**Problem:** Using the material that follows, output exactly the lines from the one containing "allowed m r p (RESP_OK, []) (<[rq_key r := take" through the one containing "(RESP_OK, v) m", with both ends kept.

■ ■ ■

(* ===== verification/ObjFaults.v ===== *)
(** Handlers whose library calls interleave and fail: they do what they do one after the
    other, and implement a map whose operations may fail, in the ways that the calls which
    fail allow. *)

From S2P Require Import Prelude Result ChatWire ObjWire ObjWireProps ObjConn ObjStore ObjStoreProps ObjShared ObjLocal ObjSerial ObjSharedProps.
#[local] Open Scope Z_scope.

(** ** A map whose operations may fail *)

(** What is answered to a request whose calls have the outcomes [p], and the map after it.
    If no call fails ([works]) these are the rules of the map [spec]. *)
Inductive allowed (m : gmap (list Z) (list Z)) (r : Request) (p : list outcome) : Z * list Z -> gmap (list Z) (list Z) -> Prop :=
| put_stores : rq_method r = METHOD_PUT -> rq_buf r <> None ->
    allowed m r p (RESP_OK, []) (<[rq_key r := request_data r]> m)
| put_loses n : rq_method r = METHOD_PUT -> rq_buf r <> None -> ~ works p ->
    allowed m r p (RESP_OK, []) (<[rq_key r := take n (request_data r)]> m)
| put_fails : rq_method r = METHOD_PUT -> rq_buf r = None \/ ~ works p -> allowed m r p (RESP_EXCEPTION, []) m
| put_damages n : rq_method r = METHOD_PUT -> rq_buf r <> None -> head p = Some Fails ->
    allowed m r p (RESP_EXCEPTION, []) (<[rq_key r := take n (request_data r)]> m)
| get_delivers v : rq_method r = METHOD_GET -> m !! rq_key r = Some v -> allowed m r p (RESP_OK, v) m
| get_misses : rq_method r = METHOD_GET -> m !! rq_key r = None -> allowed m r p (RESP_NOT_FOUND, []) m
| get_fails status : rq_method r = METHOD_GET -> status = RESP_NOT_FOUND \/ status = RESP_EXCEPTION -> ~ works p ->
    allowed m r p (status, []) m
| delete_removes : rq_method r = METHOD_DELETE -> m !! rq_key r <> None -> allowed m r p (RESP_OK, []) (delete (rq_key r) m)
| delete_misses : rq_method r = METHOD_DELETE -> m !! rq_key r = None -> allowed m r p (RESP_NOT_FOUND, []) m
| delete_fails status : rq_method r = METHOD_DELETE -> status = RESP_NOT_FOUND \/ status = RESP_EXCEPTION -> ~ works p ->
    allowed m r p (status, []) m
| delete_hides : rq_method r = METHOD_DELETE -> ~ works p -> allowed m r p (RESP_NOT_FOUND, []) (delete (rq_key r) m)
| invalid : locking r = None -> allowed m r p (RESP_INVALID, []) m.

(** Requests with their answers, from a map to a map. *)
Inductive allowed_run : gmap (list Z) (list Z) -> list (Request * list outcome * (Z * list Z)) -> gmap (list Z) (list Z) -> Prop :=
| run_nil m : allowed_run m [] m
| run_cons m r p a m1 l m2 : allowed m r p a m1 -> allowed_run m1 l m2 -> allowed_run m ((r, p, a) :: l) m2.

Section Faults.
Context `{Malloc} (hasher : list Z -> Z) (keys : gset (list Z)).
Context (Hsafe : safe_keys keys).

Definition within (m : gmap (list Z) (list Z)) : Prop := measured m /\ forall k, is_Some (m !! k) -> k ∈ keys.

Lemma within_insert m r n : within m -> ok_request keys r -> within (<[rq_key r := take n (request_data r)]> m).
Proof.
  intros [Hsm Hk] [Hrk Hd Hl]. split; intros k.
  - intros v [[<- <-]|[_ Hv]]%lookup_insert_Some; [|by eapply Hsm]. unfold request_data. revert Hd. destruct (rq_buf r) as [b|]; cbn; intros Hd.
    + rewrite !length_take. lia.
    + rewrite length_take. cbn. lia.
  - intros [v [[<- _]|[_ Hv]]%lookup_insert_Some]; [done|]. apply Hk. by rewrite Hv.
Qed.

Lemma within_delete m k : within m -> within (delete k m).
Proof.
  intros [Hsm Hk]. split; intros k'.
  - intros v [_ Hv]%lookup_delete_Some. by eapply Hsm.
  - intros [v [_ Hv]%lookup_delete_Some]. apply Hk. by rewrite Hv.
Qed.

(** What keeps a map within the keys. *)
Lemma allowed_within m r p a m' : within m -> ok_request keys r -> allowed m r p a m' -> within m'.
Proof.
  intros Hw Hok. destruct 1; try done; try by apply within_delete. 2,3: by apply within_insert.
  rewrite <- (firstn_all (request_data r)). by apply within_insert.
Qed.

(** A DELETE whose lookup fails removes the file and keeps the key ([faults_hurt]). *)
Definition attempt (x : Request * list outcome) : Prop :=
  ok_request keys x.1 /\ (rq_method x.1 = METHOD_DELETE -> head x.2 <> Some Fails).

(** Why a handler can be undefined: the file of a PUT or a GET could not be opened, or there
    is no memory for the object. *)
Definition hopeless (x : Request * list outcome) : Prop :=
  (rq_method x.1 = METHOD_PUT \/ rq_method x.1 = METHOD_GET) /\ x.2 !! 1%nat = Some Fails
  \/ rq_method x.1 = METHOD_GET /\ exists n, 0 <= n < 2 ^ 31 /\ malloc n = None.

Lemma respond_allowed m r st p : within m -> represents st m -> attempt (r, p) ->
  match respond r (with_plan st p) with
  | Ok (resp, st') => exists m', allowed m r p (rs_status resp, response_data resp) m' /\ represents st' m'
  | _ => hopeless (r, p)
  end.
Proof.
  intros [Hsm Hk] Hr [[Hrk Hd _] Hp]. cbn [fst snd] in *. destruct (Hsafe _ Hrk) as [Hkey Ht].
  unfold respond, hopeless. cbn [handlePut handleGet handleDelete object_storage fst snd].
  assert (forall a, rs_len a = 0 -> rs_buf a = None -> response_data a = []) as Hempty
    by (intros a Hl Hb; unfold response_data; by rewrite Hl, Hb).
  assert (m !! (rq_key r ++ tmp) = None) as Hnone
    by (destruct (m !! (rq_key r ++ tmp)) eqn:E; [|done]; destruct Ht; apply Hk; by rewrite E).
  case_bool.
  - destruct (rq_buf r) as [b|] eqn:Eb.
    + destruct (put_cases m r (with_plan st p)) as [[-> Hn]|(a & st1 & n & -> & Hl & Hbuf & _ & _ & Hc)]; rewrite ?Eb; try done; [by auto|].
      assert (rq_buf r <> None) as Hb by (by rewrite Eb). rewrite Hempty by done.
      destruct Hc as [(-> & Hc & [->|Hw%last_fails_works])|(-> & Hw & [Hc|[Hf Hc]])]; eexists; (split; [|exact Hc]).
      * rewrite firstn_all2; [by apply put_stores|]. unfold request_data. rewrite Eb. cbn. rewrite length_take. lia.
      * by apply put_loses.
      * apply put_fails; auto.
      * by apply put_damages.
    + unfold put_object. rewrite Eb. exists m. split; [|done]. rewrite Hempty by done. apply put_fails; auto.
  - destruct (get_cases m r (with_plan st p) Hr Hsm) as [(-> & v & Hv & Hn)|(a & st1 & -> & Hask & Hc)].
    { destruct Hn as [Hn|Hn]; [by auto|]. right. split; [done|]. exists (Z.of_nat (length v)). split; [|done]. specialize (Hsm _ _ Hv). lia. }
    exists m. split; [|by eapply represents_asked].
    destruct Hc as [(-> & v & Hv & _ & -> & _)|(Hl & Hb & Hs)]; [by apply get_delivers|]. rewrite Hempty by done.
    destruct Hs as [[-> [Hno|Hw]]|[-> Hw]]; [by apply get_misses|apply get_fails; auto..].
  - destruct (delete_cases m r (with_plan st p) Hr Hkey) as (a & st1 & -> & Hl & Hb & _ & _ & Hc & _). rewrite Hempty by done.
    destruct (Hc (Hp e)) as [(-> & H1 & Hin)|[(-> & H1 & Hw)|(-> & [[H1 [Hno|Hw]]|[H1 Hw]])]]; eexists; (split; [|exact H1]).
    + by apply delete_removes.
    + apply delete_fails; auto.
    + by apply delete_misses.
    + apply delete_fails; auto.
    + by apply delete_hides.
  - exists m. split; [|done]. apply invalid. unfold locking. by repeat case_bool.
Qed.

Lemma serial_allowed m st l : within m -> represents st m -> Forall attempt l ->
  match serial st l with
  | Ok (resps, st') => exists m', allowed_run m (zip l ((fun a => (rs_status a, response_data a)) <$> resps)) m' /\ represents st' m' /\ within m'
  | _ => Exists hopeless l
  end.
Proof.
  revert m st. induction l as [|[r p] l IH]; intros m st Hw Hr Hl; cbn [serial].
  { exists m. split; [constructor|by split]. }
  apply Forall_cons_1 in Hl as [Hat Hl]. pose proof (respond_allowed m r st p Hw Hr Hat) as Hresp.
  destruct (respond r (with_plan st p)) as [[resp st1]| |]; cbn [mbind result_bind]; [|by left..].
  destruct Hresp as (m1 & Ha & Hr1). specialize (IH m1 st1 (allowed_within _ _ _ _ _ Hw (proj1 Hat) Ha) Hr1 Hl).
  destruct (serial st1 l) as [[resps st2]| |]; cbn [mbind result_bind]; [|by right..].
  destruct IH as (m2 & Hrun & Hr2 & Hw2). exists m2. split; [|by split]. cbn. by eapply run_cons.
Qed.

End Faults.

(** The answered requests, with the outcomes of their calls and with what was answered, in
    the order of the answers. *)
Definition answered (reqs : list (Request * list outcome)) (s : shared_server) : list (Request * list outcome * (Z * list Z)) :=
  zip (omap (fun i => reqs !! i) (log s)) (answers (history s)).

(** Whatever calls fail and however the calls interleave, as long as no handler is undefined
    the responses, and the storage of every key that nobody writes, are those of the handlers
    run one after the other in the order of the answers, each with the same outcomes of its
    calls; and a handler is undefined only if one is in such an order. *)
Theorem faults_serialize `{Malloc} (hasher : list Z -> Z) (keys : gset (list Z)) u (st : storage) (reqs : list (Request * list outcome)) (l : list nat) :
  safe_keys keys -> can_unlock u reqs.*1 -> Forall (fun x => rq_key x.1 ∈ keys) reqs ->
  match fault_steps u hasher (start st reqs.*1, reqs.*2) l with
  | Ok (s, _) => exists S, serial st (omap (fun i => reqs !! i) (log s)) = Ok ((history s).*2, S)
      /\ forall k, k ∈ keys -> ~ written s k ->
         meta (store s) !! k = meta S !! k /\ files (store s) !! path (store s) k = files S !! path S k
  | _ => exists done i, NoDup (done ++ [i]) /\ forall a, serial st (omap (fun i => reqs !! i) (done ++ [i])) <> Ok a
  end.
Proof.
  intros Hsafe Hu Hk. pose proof (start_serializes hasher keys (place st) reqs st eq_refl Hk) as Hs0.
  pose proof (steps_serialize hasher keys (place st) Hsafe reqs st u Hu _ _ _ l Hs0) as Hs.
  destruct (fault_steps _ _ _ _) as [[s ps]| |]; [|done..]. destruct Hs as [S Hs]. exists S.
  split; [apply (se_serial _ _ _ _ _ _ _ _ Hs)|]. intros k Hin Hw.
  destruct (se_object _ _ _ _ _ _ _ _ Hs k Hin Hw) as [_ Hm Hf]. cbn in Hm, Hf. split; [done|]. unfold path, file_path.
  rewrite (se_dir _ _ _ _ _ _ _ _ Hs), (se_dir' _ _ _ _ _ _ _ _ Hs). apply Hf. by left.
Qed.

(** C3: Whichever library calls fail, and however the calls of the handlers interleave: the
    requests are answered as by a map whose operations may fail, one after the other in the
    order of the answers. A PUT that is answered OK has stored its whole object, or, when a
    call of it failed ([fclose], the last one), a beginning of it. A PUT that is answered
    EXCEPTION has left every object as it was, or, when its lookup in the metadata failed, a
    beginning of its object. A GET has delivered the object, and none only if there is none or
    a call of it failed. A DELETE whose calls work removes the object. When no handler is
    running the storage is that map. A step is undefined only if one of the handlers is
    hopeless: the file of a PUT or a GET cannot be opened, or there is no memory for the object
    of a GET. The keys name files of the directory ([plain]) and none is another with ".tmp"
    behind it, the lookup of a DELETE works, and [unlock] releases a shared lock or no request
    is a GET. *)
Theorem faults_linear `{Malloc} (hasher : list Z -> Z) (keys : gset (list Z)) u m (st : storage) (reqs : list (Request * list outcome)) (l : list nat) :
  safe_keys keys -> (forall k, is_Some (m !! k) -> k ∈ keys) -> represents st m -> measured m ->
  Forall (attempt keys) reqs -> can_unlock u reqs.*1 ->
  match fault_steps u hasher (start st reqs.*1, reqs.*2) l with
  | Ok (s, _) => (threads s).*1 = reqs.*1 /\ NoDup (log s) /\ (forall i, i ∈ log s <-> is_Some (answer_of s i))
      /\ exists m', allowed_run m (answered reqs s) m'
         /\ ((forall i r p, threads s !! i <> Some (r, Running p)) -> represents (store s) m')
  | _ => Exists hopeless reqs
  end.
Proof.
  intros Hsafe Hk Hr Hsm Hreqs Hu. assert (Forall (fun x => rq_key x.1 ∈ keys) reqs) as Hkeys
    by (eapply Forall_impl; [exact Hreqs|]; by intros x [[? _ _] _]).
  pose proof (start_serializes hasher keys (place st) reqs st eq_refl Hkeys) as Hs0.
  pose proof (steps_serialize hasher keys (place st) Hsafe reqs st u Hu _ _ _ l Hs0) as Hs.
  assert (forall ids, Forall (attempt keys) (omap (fun i => reqs !! i) ids)) as Hat.
  { intros ids. apply Forall_forall. intros x Hx. apply list_elem_of_omap in Hx as (i & _ & Hi). by apply (Forall_lookup_1 _ _ _ _ Hreqs Hi). }
  assert ((exists done i, NoDup (done ++ [i]) /\ forall a, serial st (omap (fun i => reqs !! i) (done ++ [i])) <> Ok a) -> Exists hopeless reqs) as Hbad.
  { intros (done & i & _ & Hno). pose proof (serial_allowed keys Hsafe m st _ (conj Hsm Hk) Hr (Hat (done ++ [i]))) as Hser.
    assert (Exists hopeless (omap (fun i => reqs !! i) (done ++ [i]))) as Hex by (destruct (serial _ _) as [a| |]; [by destruct (Hno a)|exact Hser..]).
    apply Exists_exists in Hex as (x & Hx & Hp). apply Exists_exists. exists x. split; [|done].
    apply list_elem_of_omap in Hx as (j & _ & Hj). by eapply list_elem_of_lookup_2. }
  destruct (fault_steps _ _ _ _) as [[s ps]| |]; [|by apply Hbad..]. destruct Hs as [S Hs].
  destruct (se_log _ _ _ _ _ _ _ _ Hs) as [Hnd Hl]. split; [apply (se_requests _ _ _ _ _ _ _ _ Hs)|]. split; [done|]. split; [done|].
  pose proof (serial_allowed keys Hsafe m st _ (conj Hsm Hk) Hr (Hat (log s))) as Hser.
  pose proof (se_serial _ _ _ _ _ _ _ _ Hs) as E. unfold order in E. rewrite E in Hser.
  destruct Hser as (m' & Hrun & Hr' & _ & Hk'). exists m'. split; [|intros Hno; by eapply serializes_quiet].
  unfold answered, answers. by rewrite <- list_fmap_compose in Hrun.
Qed.

(** ** An instance *)

(** The PUT stops after one character; the GETs come before and after. *)
Definition faulty_requests : list (Request * list outcome) :=
  [(put_k, [Works; Works; Works; Short 1; Fails]); (get_k, []); (get_k, [Works; Works; Fails])].

Lemma faulty_requests_attempt : Forall (attempt demo_keys) faulty_requests.
Proof. repeat constructor; try (unfold demo_keys; set_solver); cbn; try lia; try done. Qed.

Definition faulty_schedule : list nat := [1; 1; 0; 2; 1; 0; 2; 2]%nat ++ demo_end.

Lemma faults_linear_witness : exists s ps,
  fault_steps true length_hash (start (store_of one_object []) faulty_requests.*1, faulty_requests.*2) faulty_schedule = Ok (s, ps)
  /\ (answered faulty_requests s).*2 = [(RESP_OK, [1; 2]); (RESP_EXCEPTION, []); (RESP_EXCEPTION, [])]
  /\ exists m', allowed_run one_object (answered faulty_requests s) m'.
Proof.
  pose proof (faults_linear length_hash demo_keys true one_object (store_of one_object []) faulty_requests faulty_schedule
    demo_keys_safe demo_keys_map (store_of_represents one_object [] one_object_plain) (small_measured _ one_object_small)
    faulty_requests_attempt (or_introl eq_refl)) as Hf.
  destruct (fault_steps true length_hash (start (store_of one_object []) faulty_requests.*1, faulty_requests.*2) faulty_schedule)
    as [[s ps]| |] eqn:E; [|vm_compute in E; discriminate E..].
  exists s, ps. split; [done|]. split; [|by destruct Hf as (_ & _ & _ & m' & Ha & _); exists m'].
  vm_compute in E. injection E as <- <-. vm_compute. reflexivity.
Defined.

■ ■ ■

**Exercise answer:**
    allowed m r p (RESP_OK, []) (<[rq_key r := take n (request_data r)]> m)
| put_fails : rq_method r = METHOD_PUT -> rq_buf r = None \/ ~ works p -> allowed m r p (RESP_EXCEPTION, []) m
| put_damages n : rq_method r = METHOD_PUT -> rq_buf r <> None -> head p = Some Fails ->
    allowed m r p (RESP_EXCEPTION, []) (<[rq_key r := take n (request_data r)]> m)
| get_delivers v : rq_method r = METHOD_GET -> m !! rq_key r = Some v -> allowed m r p (RESP_OK, v) m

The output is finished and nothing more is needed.